* Exercise details
Scan the material for the string "shiftl" and copy out every line in which it occurs.

========================================================================

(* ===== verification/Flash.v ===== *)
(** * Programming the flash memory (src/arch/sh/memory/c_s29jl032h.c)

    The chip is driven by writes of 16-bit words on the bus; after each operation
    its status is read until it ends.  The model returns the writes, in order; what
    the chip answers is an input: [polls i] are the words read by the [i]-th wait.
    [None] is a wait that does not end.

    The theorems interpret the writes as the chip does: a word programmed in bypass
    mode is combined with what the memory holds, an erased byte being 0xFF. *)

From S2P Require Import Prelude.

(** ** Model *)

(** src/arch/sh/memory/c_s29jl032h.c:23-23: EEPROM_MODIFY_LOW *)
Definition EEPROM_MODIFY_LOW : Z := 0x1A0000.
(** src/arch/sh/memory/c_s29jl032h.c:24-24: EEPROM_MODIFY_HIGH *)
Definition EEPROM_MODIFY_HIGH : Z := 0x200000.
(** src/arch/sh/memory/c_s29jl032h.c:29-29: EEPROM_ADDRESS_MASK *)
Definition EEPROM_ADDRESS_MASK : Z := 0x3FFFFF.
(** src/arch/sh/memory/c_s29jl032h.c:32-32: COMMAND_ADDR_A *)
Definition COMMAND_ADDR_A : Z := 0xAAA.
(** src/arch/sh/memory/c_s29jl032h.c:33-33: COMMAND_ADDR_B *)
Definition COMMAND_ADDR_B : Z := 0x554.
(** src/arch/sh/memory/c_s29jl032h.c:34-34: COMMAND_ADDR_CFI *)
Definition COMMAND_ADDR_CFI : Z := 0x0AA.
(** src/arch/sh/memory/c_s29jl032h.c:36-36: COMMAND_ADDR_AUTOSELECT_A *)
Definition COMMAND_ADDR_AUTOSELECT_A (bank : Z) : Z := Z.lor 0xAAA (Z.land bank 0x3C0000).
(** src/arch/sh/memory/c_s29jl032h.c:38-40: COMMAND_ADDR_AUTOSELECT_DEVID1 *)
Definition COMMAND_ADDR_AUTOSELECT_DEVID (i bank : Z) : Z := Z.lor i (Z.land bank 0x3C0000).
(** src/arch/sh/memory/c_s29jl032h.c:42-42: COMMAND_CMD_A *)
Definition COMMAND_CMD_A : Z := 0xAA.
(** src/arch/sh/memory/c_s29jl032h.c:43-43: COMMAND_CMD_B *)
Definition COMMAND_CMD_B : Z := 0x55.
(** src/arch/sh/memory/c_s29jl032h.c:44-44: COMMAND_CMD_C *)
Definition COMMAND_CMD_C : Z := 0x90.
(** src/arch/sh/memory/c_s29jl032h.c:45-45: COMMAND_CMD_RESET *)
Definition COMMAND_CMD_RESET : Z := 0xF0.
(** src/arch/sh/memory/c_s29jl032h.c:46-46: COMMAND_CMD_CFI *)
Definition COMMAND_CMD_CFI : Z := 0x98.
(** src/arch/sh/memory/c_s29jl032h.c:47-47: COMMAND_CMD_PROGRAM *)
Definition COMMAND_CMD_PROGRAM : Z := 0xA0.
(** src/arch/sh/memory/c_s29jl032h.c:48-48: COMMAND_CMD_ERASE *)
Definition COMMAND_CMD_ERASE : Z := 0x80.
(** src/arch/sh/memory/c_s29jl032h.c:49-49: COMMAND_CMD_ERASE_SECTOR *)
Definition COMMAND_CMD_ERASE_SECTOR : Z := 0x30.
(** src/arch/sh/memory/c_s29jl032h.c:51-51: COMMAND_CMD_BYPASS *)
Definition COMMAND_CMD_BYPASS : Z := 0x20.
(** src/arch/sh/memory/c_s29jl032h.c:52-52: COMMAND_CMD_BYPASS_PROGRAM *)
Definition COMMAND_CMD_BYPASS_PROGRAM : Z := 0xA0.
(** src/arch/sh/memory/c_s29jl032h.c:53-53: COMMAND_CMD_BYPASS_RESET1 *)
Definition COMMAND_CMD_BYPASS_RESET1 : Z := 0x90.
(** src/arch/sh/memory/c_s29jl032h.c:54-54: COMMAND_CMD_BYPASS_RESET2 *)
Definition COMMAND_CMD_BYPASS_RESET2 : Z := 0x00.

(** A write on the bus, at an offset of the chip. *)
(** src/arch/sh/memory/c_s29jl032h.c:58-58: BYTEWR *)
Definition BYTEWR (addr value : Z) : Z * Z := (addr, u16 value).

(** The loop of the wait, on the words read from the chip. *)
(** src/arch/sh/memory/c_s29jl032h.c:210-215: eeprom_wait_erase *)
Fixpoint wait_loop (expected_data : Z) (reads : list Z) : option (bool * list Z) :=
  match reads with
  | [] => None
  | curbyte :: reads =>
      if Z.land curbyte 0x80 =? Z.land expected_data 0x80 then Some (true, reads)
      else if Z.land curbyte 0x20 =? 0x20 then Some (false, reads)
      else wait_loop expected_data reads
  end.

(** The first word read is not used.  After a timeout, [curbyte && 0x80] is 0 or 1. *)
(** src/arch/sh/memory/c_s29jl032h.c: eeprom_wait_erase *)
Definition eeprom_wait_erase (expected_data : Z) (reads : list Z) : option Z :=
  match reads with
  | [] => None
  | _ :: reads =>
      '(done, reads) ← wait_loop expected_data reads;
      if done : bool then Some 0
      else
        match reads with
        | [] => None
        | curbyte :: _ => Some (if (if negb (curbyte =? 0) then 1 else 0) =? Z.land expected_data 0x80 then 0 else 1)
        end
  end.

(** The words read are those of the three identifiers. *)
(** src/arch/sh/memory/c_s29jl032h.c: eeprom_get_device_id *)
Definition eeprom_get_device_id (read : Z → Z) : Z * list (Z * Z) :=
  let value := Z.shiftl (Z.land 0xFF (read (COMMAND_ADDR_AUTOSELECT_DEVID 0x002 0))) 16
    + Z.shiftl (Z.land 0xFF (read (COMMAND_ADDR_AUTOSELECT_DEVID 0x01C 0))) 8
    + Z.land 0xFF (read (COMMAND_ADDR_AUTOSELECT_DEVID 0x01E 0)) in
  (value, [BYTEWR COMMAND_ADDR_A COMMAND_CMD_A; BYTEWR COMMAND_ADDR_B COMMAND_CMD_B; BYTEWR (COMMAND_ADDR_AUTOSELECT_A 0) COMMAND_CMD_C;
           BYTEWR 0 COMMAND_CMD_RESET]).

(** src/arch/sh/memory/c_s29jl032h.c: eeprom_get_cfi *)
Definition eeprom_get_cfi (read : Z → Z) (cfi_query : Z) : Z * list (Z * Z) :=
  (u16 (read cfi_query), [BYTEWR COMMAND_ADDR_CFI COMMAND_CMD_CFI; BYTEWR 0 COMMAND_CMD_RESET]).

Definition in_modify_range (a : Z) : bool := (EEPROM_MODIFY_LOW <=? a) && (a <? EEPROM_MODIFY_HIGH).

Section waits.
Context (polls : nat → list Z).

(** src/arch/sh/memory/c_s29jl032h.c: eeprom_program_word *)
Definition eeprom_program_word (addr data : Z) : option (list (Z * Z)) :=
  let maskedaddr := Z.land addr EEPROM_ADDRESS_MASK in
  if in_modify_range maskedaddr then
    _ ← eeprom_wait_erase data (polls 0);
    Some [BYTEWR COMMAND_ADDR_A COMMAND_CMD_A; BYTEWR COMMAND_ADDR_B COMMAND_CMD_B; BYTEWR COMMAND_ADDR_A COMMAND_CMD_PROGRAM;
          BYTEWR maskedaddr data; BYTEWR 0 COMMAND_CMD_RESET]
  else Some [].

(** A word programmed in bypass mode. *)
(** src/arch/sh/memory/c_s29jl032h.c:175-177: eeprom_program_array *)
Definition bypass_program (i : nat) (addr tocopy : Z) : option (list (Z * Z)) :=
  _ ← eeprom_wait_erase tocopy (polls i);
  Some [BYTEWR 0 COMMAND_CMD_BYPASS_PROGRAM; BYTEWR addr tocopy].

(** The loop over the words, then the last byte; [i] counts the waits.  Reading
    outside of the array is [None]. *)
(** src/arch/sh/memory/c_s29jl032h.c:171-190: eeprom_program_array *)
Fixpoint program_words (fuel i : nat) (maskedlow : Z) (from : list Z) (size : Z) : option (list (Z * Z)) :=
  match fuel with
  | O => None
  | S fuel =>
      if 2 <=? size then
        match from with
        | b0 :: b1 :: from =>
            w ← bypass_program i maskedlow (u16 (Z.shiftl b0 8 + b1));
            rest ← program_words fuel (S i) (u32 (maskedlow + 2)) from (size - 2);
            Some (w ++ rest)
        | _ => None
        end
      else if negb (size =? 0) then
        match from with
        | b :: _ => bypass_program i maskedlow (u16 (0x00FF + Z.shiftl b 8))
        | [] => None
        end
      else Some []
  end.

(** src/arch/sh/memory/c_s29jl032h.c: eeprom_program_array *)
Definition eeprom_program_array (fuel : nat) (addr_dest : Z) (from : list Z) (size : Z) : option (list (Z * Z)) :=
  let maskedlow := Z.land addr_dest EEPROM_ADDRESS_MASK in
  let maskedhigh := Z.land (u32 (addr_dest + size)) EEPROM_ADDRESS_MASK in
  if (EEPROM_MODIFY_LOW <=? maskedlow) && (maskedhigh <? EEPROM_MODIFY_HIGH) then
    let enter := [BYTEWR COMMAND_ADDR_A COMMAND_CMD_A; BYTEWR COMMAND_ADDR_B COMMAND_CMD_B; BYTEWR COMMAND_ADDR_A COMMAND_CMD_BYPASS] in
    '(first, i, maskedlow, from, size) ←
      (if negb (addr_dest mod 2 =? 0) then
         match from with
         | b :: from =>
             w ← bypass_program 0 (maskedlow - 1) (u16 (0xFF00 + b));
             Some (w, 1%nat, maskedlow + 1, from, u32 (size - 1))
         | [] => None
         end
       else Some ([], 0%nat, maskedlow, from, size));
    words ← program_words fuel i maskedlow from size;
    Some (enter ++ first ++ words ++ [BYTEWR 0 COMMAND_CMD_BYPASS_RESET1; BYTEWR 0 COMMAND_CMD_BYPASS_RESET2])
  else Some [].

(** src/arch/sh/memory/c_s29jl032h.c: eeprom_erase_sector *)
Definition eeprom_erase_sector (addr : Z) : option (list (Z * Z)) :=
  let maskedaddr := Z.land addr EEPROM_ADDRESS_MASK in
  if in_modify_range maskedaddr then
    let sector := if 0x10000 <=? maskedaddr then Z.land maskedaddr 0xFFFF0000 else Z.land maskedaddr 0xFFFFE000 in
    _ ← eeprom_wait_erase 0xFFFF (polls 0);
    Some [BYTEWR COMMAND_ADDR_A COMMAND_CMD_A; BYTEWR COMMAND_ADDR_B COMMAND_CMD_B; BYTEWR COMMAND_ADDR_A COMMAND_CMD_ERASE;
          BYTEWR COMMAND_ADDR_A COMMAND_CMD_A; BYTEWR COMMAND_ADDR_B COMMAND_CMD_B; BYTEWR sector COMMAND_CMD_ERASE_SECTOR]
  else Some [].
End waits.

========================================================================

* Completed exercise
  let value := Z.shiftl (Z.land 0xFF (read (COMMAND_ADDR_AUTOSELECT_DEVID 0x002 0))) 16
    + Z.shiftl (Z.land 0xFF (read (COMMAND_ADDR_AUTOSELECT_DEVID 0x01C 0))) 8
            w ← bypass_program i maskedlow (u16 (Z.shiftl b0 8 + b1));
        | b :: _ => bypass_program i maskedlow (u16 (0x00FF + Z.shiftl b 8))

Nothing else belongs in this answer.